È un percorso lungo però, le sfide, soprattutto quella con Putin, sono oggi…
«Perché l’Europa sia in grado di avere una responsabilità geopolitica reale servono due generazioni. La Ue si muove sempre lentamente, ma c’è un’inerzia favorevole, dall’aumento del budget Nato, al rapporto spese per la difesa/Pil aumentato in molti Paesi negli ultimi anni. Metà dei membri dell’Alleanza sono oltre la soglia del 2%».
La vicinanza di Orban a Trump e la crescita di movimenti e partiti ostili a continuare l’appoggio a Kiev non rischia di minare questo cammino?

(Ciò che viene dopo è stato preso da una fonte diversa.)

(** * mc_discord: a Discord -> Minecraft RCON link

    A shallow embedding of [src/mc_discord.py] and the properties of its
    command dispatcher, permission resolver and RCON bridge.

    Conventions of the embedding.
    - A Python [str] is a [string]; [str.format] with [{:s}] on a [str] is
      the identity, so formatted messages are concatenations.
    - A Python [dict] is an insertion-ordered association list with unique
      keys ([PyDict]): [d[k] = v] replaces in place or appends, [values()]
      enumerates in insertion order.
    - A call that may raise returns a [Result]; methods that read or write
      the object or the outside world are state transformers [M A].
    - A coroutine is run to completion: [await] is sequencing.
    - There is one [MCLink] object in the process: the containers declared
      at class level are its own, and the built-in [help] is bound to it.
    - What the module imports ([socket], [mcrcon], [discord], the command
      handlers registered by client code) is a parameter of the model. *)

From Stdlib Require Import ZArith List String Ascii Bool Lia DecimalString.
Import ListNotations.

Local Open Scope string_scope.
Local Open Scope Z_scope.

(** ** class Permission(Enum) *)

Inductive Permission : Type :=
| Default
| Moderator
| Admin
| Owner.

Definition value (p : Permission) : Z :=
  match p with
  | Default => 0
  | Moderator => 25
  | Admin => 50
  | Owner => 900
  end.

(** [Permission.__lt__] and [Permission.__le__]; both operands are members of
    the class, so the [NotImplemented] branch is not reachable here. *)
Definition Permission_lt (self other : Permission) : bool :=
  value self <? value other.

Definition Permission_le (self other : Permission) : bool :=
  value self <=? value other.
(** A key that orders the numbers other than NaN: sign class, then
    exponent, then mantissa (lexicographically). *)
Definition key (x : number) : Z * Z * Z :=
  match x with
  | S754_nan => (0, 0, 0)
  | S754_zero _ => (0, 0, 0)
  | S754_infinity true => (-2, 0, 0)
  | S754_infinity false => (2, 0, 0)
  | S754_finite true m e => (-1, - e, Z.neg m)
  | S754_finite false m e => (1, e, Z.pos m)
  end.

Definition key_lt (a b : Z * Z * Z) : Prop :=
  let '(a1, a2, a3) := a in
  let '(b1, b2, b3) := b in
  a1 < b1 \/ (a1 = b1 /\ (a2 < b2 \/ (a2 = b2 /\ a3 < b3))).

(** *** [Number.prototype.toFixed(0)]

    ECMA-262, 21.1.3.3 with [fractionDigits = 0]: a number that is not
    finite prints as [Number::toString] does; otherwise the sign is split
    off, a magnitude of [10^21] or more prints as [Number::toString] does,
    and a smaller one prints as the decimal digits of the integer [n] for
    which [n - x] is as close to zero as possible, the larger [n] if there
    are two. *)

(** The integer nearest to [m * 2^e], the larger one on a tie. *)
Definition round_half_up (m : positive) (e : Z) : Z :=
  match e with
  | Z0 => Z.pos m
  | Z.pos p => Z.pos m * 2 ^ Z.pos p
  | Z.neg p => (2 * Z.pos m + 2 ^ Z.pos p) / (2 * 2 ^ Z.pos p)
  end.
Lemma click_title_quiet (e : card) : no_listeners e → click_title e = e.
Proof.
  intros Hq. unfold click_title, querySelector_h4.
  destruct (first_index is_heading (parts e)) as [i|] eqn:Hi; [|done]. cbn.
  destruct (parts e !! i) as [[h| | |]|] eqn:Hp; try done.
  assert (h_click h = []) as ->.
  { unfold no_listeners in Hq. rewrite Forall_lookup in Hq. apply (Hq _ _ Hp). }
  by destruct e.
Qed.

(** The derivation loop leaves the cards of other classes as they are. *)
Lemma setup_derivations_other (cs : list card) (i : nat) (e : card) :
  cs !! i = Some e → "derivation" ∉ classList e →
  (setup_derivations cs).1 !! i = Some e.
Proof.
  revert i. induction cs as [|c cs IH]; intros i Hi Hd; [done|].
  cbn [setup_derivations]. case_bool_decide as Hc.
  - destruct (setup_derivation c) as [c' [[]|err]].
    + destruct (setup_derivations cs) as [cs' r]. destruct i as [|i]; cbn in *.
      * by simplify_eq.
      * by apply IH.
    + destruct i as [|i]; cbn in *; [by simplify_eq | done].
  - destruct (setup_derivations cs) as [cs' r]. destruct i as [|i]; cbn in *; [done|].
    by apply IH.
Qed.

Lemma set_cards_same (st : state) : set_cards (formulaCards st) st = st.
Proof. by destruct st. Qed.

(** A click on the heading of a card that is not of class [derivation]
    changes nothing, whatever the card contains. *)
Lemma click_other_card (mathJax : bool) (cards : list card)
    (cats : list category) (storage : gmap jsstring jsstring)
    (i : nat) (e : card) :
  cards !! i = Some e → "derivation" ∉ classList e → no_listeners e →
  step (start mathJax cards cats storage) (Click i) = start mathJax cards cats storage.
Proof.
  intros Hi Hd Hq. cbn [step]. unfold click_listener.
  set (st := start mathJax cards cats storage).
  enough (alter click_title i (formulaCards st) = formulaCards st) as ->
    by apply set_cards_same.
  subst st. apply list_eq. intros j. destruct (decide (j = i)) as [->|Hne].
  - rewrite list_lookup_alter.
    assert (∃ e', formulaCards (start mathJax cards cats storage) !! i = Some e' ∧
                  no_listeners e') as (e' & -> & He').
    { unfold start, DOMContentLoaded.
      pose proof (setup_derivations_other cards i e Hi Hd) as Hs.
      destruct (setup_derivations _) as [cs [[]|err]]; cbn in *.
      - rewrite list_lookup_fmap, Hs. cbn. eexists. split; [done|].
        by apply setup_examples_quiet.
      - eauto. }
    rewrite decide_True by done. cbn. by rewrite click_title_quiet.
  - by rewrite list_lookup_alter_ne.
Qed.
(** X12.  Once the newer part of a corpus reports five positions or more
    for the horse, the older part no longer shows in the recent form: the
    recent form of the whole corpus is that of its newer part, five
    positions long. *)
Theorem analyze_recent_form_local horse_id older newer :
  all_ids older → all_ids newer →
  (5 ≤ length (positions_of horse_id newer))%nat →
  ∃ d d' rf,
    analyze_historical_performance horse_id (older ++ newer) = Return d
    ∧ analyze_historical_performance horse_id newer = Return d'
    ∧ d !! "recent_form" = Some (VList rf)
    ∧ d' !! "recent_form" = Some (VList rf)
    ∧ rf = slice_last 5 (positions_of horse_id newer)
    ∧ length rf = 5%nat.
Proof.
  intros Hold Hnew Hfive.
  assert (all_ids (older ++ newer)) as Hall by by apply Forall_app.
  assert (matching_races horse_id newer ≠ []) as Hm.
  { intros Hnil. unfold positions_of in Hfive. rewrite Hnil in Hfive.
    simpl in Hfive. lia. }
  rewrite (analyze_all_ids _ _ Hall), (analyze_all_ids _ _ Hnew). cbv zeta.
  rewrite positions_of_app, matching_races_app.
  destruct (matching_races horse_id newer) as [|r hr] eqn:Hmn; [done|].
  assert (truthy (matching_races horse_id older ++ r :: hr) = true) as ->
    by by destruct (matching_races horse_id older).
  cbn [truthy negb].
  assert ((5 <=? length (positions_of horse_id older ++ positions_of horse_id newer))%nat
          = true) as Hle1 by (apply Nat.leb_le; rewrite length_app; lia).
  assert ((5 <=? length (positions_of horse_id newer))%nat = true) as Hle2
    by by apply Nat.leb_le.
  eexists _, _, (slice_last 5 (positions_of horse_id newer)).
  split; [reflexivity|]. split; [reflexivity|].
  split; [|split; [|split]].
  - change (Some (VList (if (5 <=? length (positions_of horse_id older
                                              ++ positions_of horse_id newer))%nat
                         then slice_last 5 (positions_of horse_id older
                                              ++ positions_of horse_id newer)
                         else positions_of horse_id older ++ positions_of horse_id newer))
            = Some (VList (slice_last 5 (positions_of horse_id newer)))).
    by rewrite Hle1, slice_last_app.
  - change (Some (VList (if (5 <=? length (positions_of horse_id newer))%nat
                         then slice_last 5 (positions_of horse_id newer)
                         else positions_of horse_id newer))
            = Some (VList (slice_last 5 (positions_of horse_id newer)))).
    by rewrite Hle2.
  - done.
  - unfold slice_last. rewrite length_drop. lia.
Qed.

Lemma analyze_recent_form_local_witness :
  ∃ d d' rf,
    analyze_historical_performance "h1" (older_races ++ newer_races) = Return d
    ∧ analyze_historical_performance "h1" newer_races = Return d'
    ∧ d !! "recent_form" = Some (VList rf)
    ∧ d' !! "recent_form" = Some (VList rf)
    ∧ rf = slice_last 5 (positions_of "h1" newer_races)
    ∧ length rf = 5%nat.
Proof.
  apply (analyze_recent_form_local "h1" older_races newer_races).
  - repeat constructor; simpl; eauto.
  - repeat constructor; simpl; eauto.
  - vm_compute. lia.
Defined.

(** The recent form of the longer history: the older positions 7 and 1 are
    pushed out by the five newer ones. *)
Example analyze_longer_history :
  (λ d, d !! "recent_form") <$> analyze_historical_performance "h1" (older_races ++ newer_races)
  = Return (Some (VList [2; 4; 3; 5; 6]%Z)).
Proof. reflexivity. Qed.

(** ** fetch_hkjc_data: what the report holds *)

(** Case analysis on what the calls answered. *)
Ltac by_attempts :=
  repeat (intros;
          match goal with
          | |- _ ↔ _ => split
          | H : _ ∨ _ |- _ => destruct H
          | H : ∃ _, _ |- _ => destruct H
          | H : _ ∧ _ |- _ => destruct H
          | H : Gateway.Got _ = Gateway.Got _ |- _ => injection H as <-
          | H : Gateway.Threw _ = Gateway.Threw _ |- _ => injection H as <-
          | H : Gateway.Got _ = Gateway.Threw _ |- _ => discriminate H
          | H : Gateway.Threw _ = Gateway.Got _ |- _ => discriminate H
          end);
  try done; try congruence.

Section FetchProperties.

Import Gateway.

Context (requests_get : string → Z → attempt response)
        (script_strings : string → attempt (list (option string)))
        (findall : string → list string)
        (lower : string → string).

Local Abbreviation names_api := (names_api lower).
Local Abbreviation collect_endpoints := (collect_endpoints findall lower).
Local Abbreviation fetch_hkjc_data :=
  (fetch_hkjc_data requests_get script_strings findall lower).

Lemma elem_of_filter_bool {A} (f : A → bool) (l : list A) (x : A) :
  x ∈ List.filter f l ↔ x ∈ l ∧ f x = true.
Proof. rewrite !list_elem_of_In. apply filter_In. Qed.

(** Where a collected endpoint comes from. *)
Lemma elem_of_collect_endpoints scripts acc u :
  u ∈ collect_endpoints scripts acc ↔
  u ∈ acc ∨ ∃ s, Some s ∈ scripts ∧ s ≠ "" ∧ u ∈ findall s ∧ names_api u = true.
Proof.
  revert acc. induction scripts as [|script scripts IH]; intros acc; simpl.
  - split; [by left|]. intros [?|(s & []%elem_of_nil & _)]. done.
  - assert (∀ acc', u ∈ collect_endpoints scripts acc' →
              (u ∈ acc' ∨ ∃ s, Some s ∈ scripts ∧ s ≠ "" ∧ u ∈ findall s
                                ∧ names_api u = true)) as Hfwd
      by (intros acc'; apply IH).
    destruct script as [s|]; [destruct (nonempty s) eqn:Hs|].
    + rewrite IH, elem_of_app, elem_of_filter_bool.
      split.
      * intros [[?|[? ?]]|(s' & ? & ? & ? & ?)]; [by left| |].
        -- right. exists s. split; [by left|]. split; [by intros ->|done].
        -- right. exists s'. split; [by right|done].
      * intros [?|(s' & Hin & Hne & Hu & Hn)]; [by left; left|].
        apply elem_of_cons in Hin as [[= <-]|Hin].
        -- left. by right.
        -- right. by exists s'.
    + rewrite IH. split.
      * intros [?|(s' & ? & ? & ? & ?)]; [by left|].
        right. exists s'. split; [by right|done].
      * intros [?|(s' & Hin & Hne & Hu & Hn)]; [by left|].
        apply elem_of_cons in Hin as [[= <-]|Hin].
        -- by destruct s'.
        -- right. by exists s'.
    + rewrite IH. split.
      * intros [?|(s' & ? & ? & ? & ?)]; [by left|].
        right. exists s'. split; [by right|done].
      * intros [?|(s' & Hin & Hne & Hu & Hn)]; [by left|].
        apply elem_of_cons in Hin as [[=]|Hin]. right. by exists s'.
Qed.

Lemma size_list_to_set_le (l : list string) :
  (size (list_to_set l : gset string) ≤ length l)%nat.
Proof.
  induction l as [|x l IH]; cbn [list_to_set length]; [by rewrite size_empty|].
  rewrite size_union_alt, size_singleton.
  assert (size (list_to_set l ∖ {[x]} : gset string)
          ≤ size (list_to_set l : gset string))%nat as Hsub
    by (apply subseteq_size; set_solver).
  lia.
Qed.

(** X13.  When the site answers with status 200 and the page is parsed,
    the endpoints reported are the distinct urls among the first five
    collected (so at most five, and fewer than that when the first five
    repeat one another, whatever comes after them); each of them was found
    by the scanner in a non-empty script string and has "api" or "json" in
    its lower-cased form. *)
Theorem fetch_hkjc_data_endpoints date_range resp scripts :
  requests_get racing_url 10 = Got resp →
  status_code resp = 200%Z →
  script_strings (text resp) = Got scripts →
  ∃ urls : gset string,
    findings (fetch_hkjc_data date_range) !! "potential_api_endpoints"
      = Some (FUrls urls)
    ∧ urls = list_to_set (take 5 (collect_endpoints scripts []))
    ∧ (size urls ≤ 5)%nat
    ∧ ∀ u, u ∈ urls →
        names_api u = true
        ∧ ∃ s, Some s ∈ scripts ∧ s ≠ "" ∧ u ∈ findall s.
Proof.
  intros Hget Hcode Hparse. unfold Gateway.fetch_hkjc_data.
  rewrite Hget, Hcode, Hparse. cbn [Z.eqb Pos.eqb findings].
  eexists. split; [reflexivity|]. split; [reflexivity|]. split.
  - etrans; [apply size_list_to_set_le|]. rewrite length_take. lia.
  - intros u Hu%elem_of_list_to_set.
    assert (u ∈ collect_endpoints scripts []) as Hin
      by by apply (subseteq_take 5).
    apply elem_of_collect_endpoints in Hin as [[]%elem_of_nil|(s & ? & ? & ? & ?)].
    split; [done|]. by exists s.
Qed.

(** X14.  The status of the report is one of three, each standing for one
    way the call went: ["investigation_complete"] when the site answered
    200 and the page was parsed, ["access_denied"] when it answered
    anything else, ["error"] when the request or the parser raised.  Only
    the first carries findings and a recommendation; the other two have
    empty findings, and their message holds the status code, respectively
    the text of the exception. *)
Theorem fetch_hkjc_data_status date_range :
  let r := fetch_hkjc_data date_range in
  (status r = "investigation_complete"
     ↔ ∃ resp scripts, requests_get racing_url 10 = Got resp
         ∧ status_code resp = 200%Z
         ∧ script_strings (text resp) = Got scripts)
  ∧ (status r = "access_denied"
     ↔ ∃ resp, requests_get racing_url 10 = Got resp
         ∧ status_code resp ≠ 200%Z)
  ∧ (status r = "error"
     ↔ (∃ e, requests_get racing_url 10 = Threw e)
       ∨ (∃ resp e, requests_get racing_url 10 = Got resp
            ∧ status_code resp = 200%Z
            ∧ script_strings (text resp) = Threw e))
  ∧ (findings r = ∅ ↔ status r ≠ "investigation_complete")
  ∧ (is_Some (recommendation r) ↔ status r = "investigation_complete")
  ∧ (∀ resp, requests_get racing_url 10 = Got resp → status_code resp ≠ 200%Z →
       message r = "HKJC site returned status " +:+ pretty (status_code resp))
  ∧ (∀ e, status r = "error" →
       (requests_get racing_url 10 = Threw e
        ∨ ∃ resp, requests_get racing_url 10 = Got resp
            ∧ script_strings (text resp) = Threw e) →
       message r = "Error accessing HKJC: " +:+ e).
Proof.
  intros r. subst r. unfold Gateway.fetch_hkjc_data.
  assert (∀ m : gmap string finding,
            <["main_site_accessible" := FBool true]> m ≠ ∅) as Hfull
    by (intros m; apply insert_non_empty).
  destruct (requests_get racing_url 10) as [resp|e0] eqn:Hget.
  - destruct (status_code resp =? 200)%Z eqn:Hcode.
    + apply Z.eqb_eq in Hcode.
      destruct (script_strings (text resp)) as [scripts|e1] eqn:Hparse; cbn;
        split_and!; try naive_solver; by_attempts.
    + apply Z.eqb_neq in Hcode. cbn. split_and!; try naive_solver; by_attempts.
  - cbn. split_and!; try naive_solver; by_attempts.
Qed.

End FetchProperties.

Lemma fetch_hkjc_data_endpoints_witness :
  ∃ urls : gset string,
    Gateway.findings
      (Gateway.fetch_hkjc_data sample_get sample_scripts sample_findall sample_lower None)
      !! "potential_api_endpoints" = Some (Gateway.FUrls urls)
    ∧ urls = list_to_set
               (take 5 (Gateway.collect_endpoints sample_findall sample_lower
                          [Some "first"; None; Some ""; Some "third"] []))
    ∧ (size urls ≤ 5)%nat
    ∧ ∀ u, u ∈ urls →
        Gateway.names_api sample_lower u = true
        ∧ ∃ s, Some s ∈ [Some "first"; None; Some ""; Some "third"]
             ∧ s ≠ "" ∧ u ∈ sample_findall s.
Proof.
  apply (fetch_hkjc_data_endpoints sample_get sample_scripts sample_findall
           sample_lower None
           {| Gateway.status_code := 200; Gateway.text := "page" |}).
  - reflexivity.
  - reflexivity.
  - reflexivity.
Defined.

(** On the sample page three distinct endpoints are collected, but the
    first five collected are the same url: one endpoint is reported. *)
Example fetch_hkjc_data_sample :
  Gateway.collect_endpoints sample_findall sample_lower
    [Some "first"; None; Some ""; Some "third"] []
  = [ "https://a.hk/api/1"; "https://a.hk/api/1"; "https://a.hk/api/1";
      "https://a.hk/api/1"; "https://a.hk/api/1"; "https://b.hk/data.json";
      "https://c.hk/api/2" ]
  ∧ Gateway.findings
      (Gateway.fetch_hkjc_data sample_get sample_scripts sample_findall sample_lower None)
      !! "potential_api_endpoints"
    = Some (Gateway.FUrls {[ "https://a.hk/api/1" ]}).
Proof. split; vm_compute; reflexivity. Qed.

«Non mi preoccupa Orban o Kaczynski in Polonia. Quel che bisogna monitorare è l’erosione del cosiddetto “centro pro-Europa” che c’è in tutti i Paesi. In Italia c’è un partito di estrema destra al potere, ma Meloni è una piacevolissima sorpresa: filo atlantica, favorevole al sostegno a Kiev. Monitoriamo però Francia e Germania, cosa succede se Le Pen s’impone? E cosa accade se Spd e Cdu arretrano ulteriormente? Se l’ancoraggio ai principi europei si indebolisce a Berlino e Parigi o nei Paesi nordici, allora entreremmo in una nuova dimensione pericolosa».
Due anni di conflitto ormai superati, Kiev a corto di munizioni, Putin che rinsalda posizioni sul terreno e rivince le elezioni. Che prospettiva ha l’Ucraina?
«Nelle prossime settimane probabilmente arriverà il via libera del Congresso Usa agli aiuti militari. Su questo sono ottimista».
Ma?
«Ci illudiamo se pensiamo che nuovi soldi e armi consentiranno all’Ucraina di vincere. Quella finestra di opportunità si è chiusa la scorsa estate con i tentativi di riprendere Donbass e il Sud. La possibilità che Kiev restauri la sua integrità territoriale sul campo di battaglia è bassissima. E la conseguenza è quella di discutere con gli ucraini come chiudere il conflitto e la mia ipotesi migliore è che queste conversazioni siano già iniziate dietro le quinte».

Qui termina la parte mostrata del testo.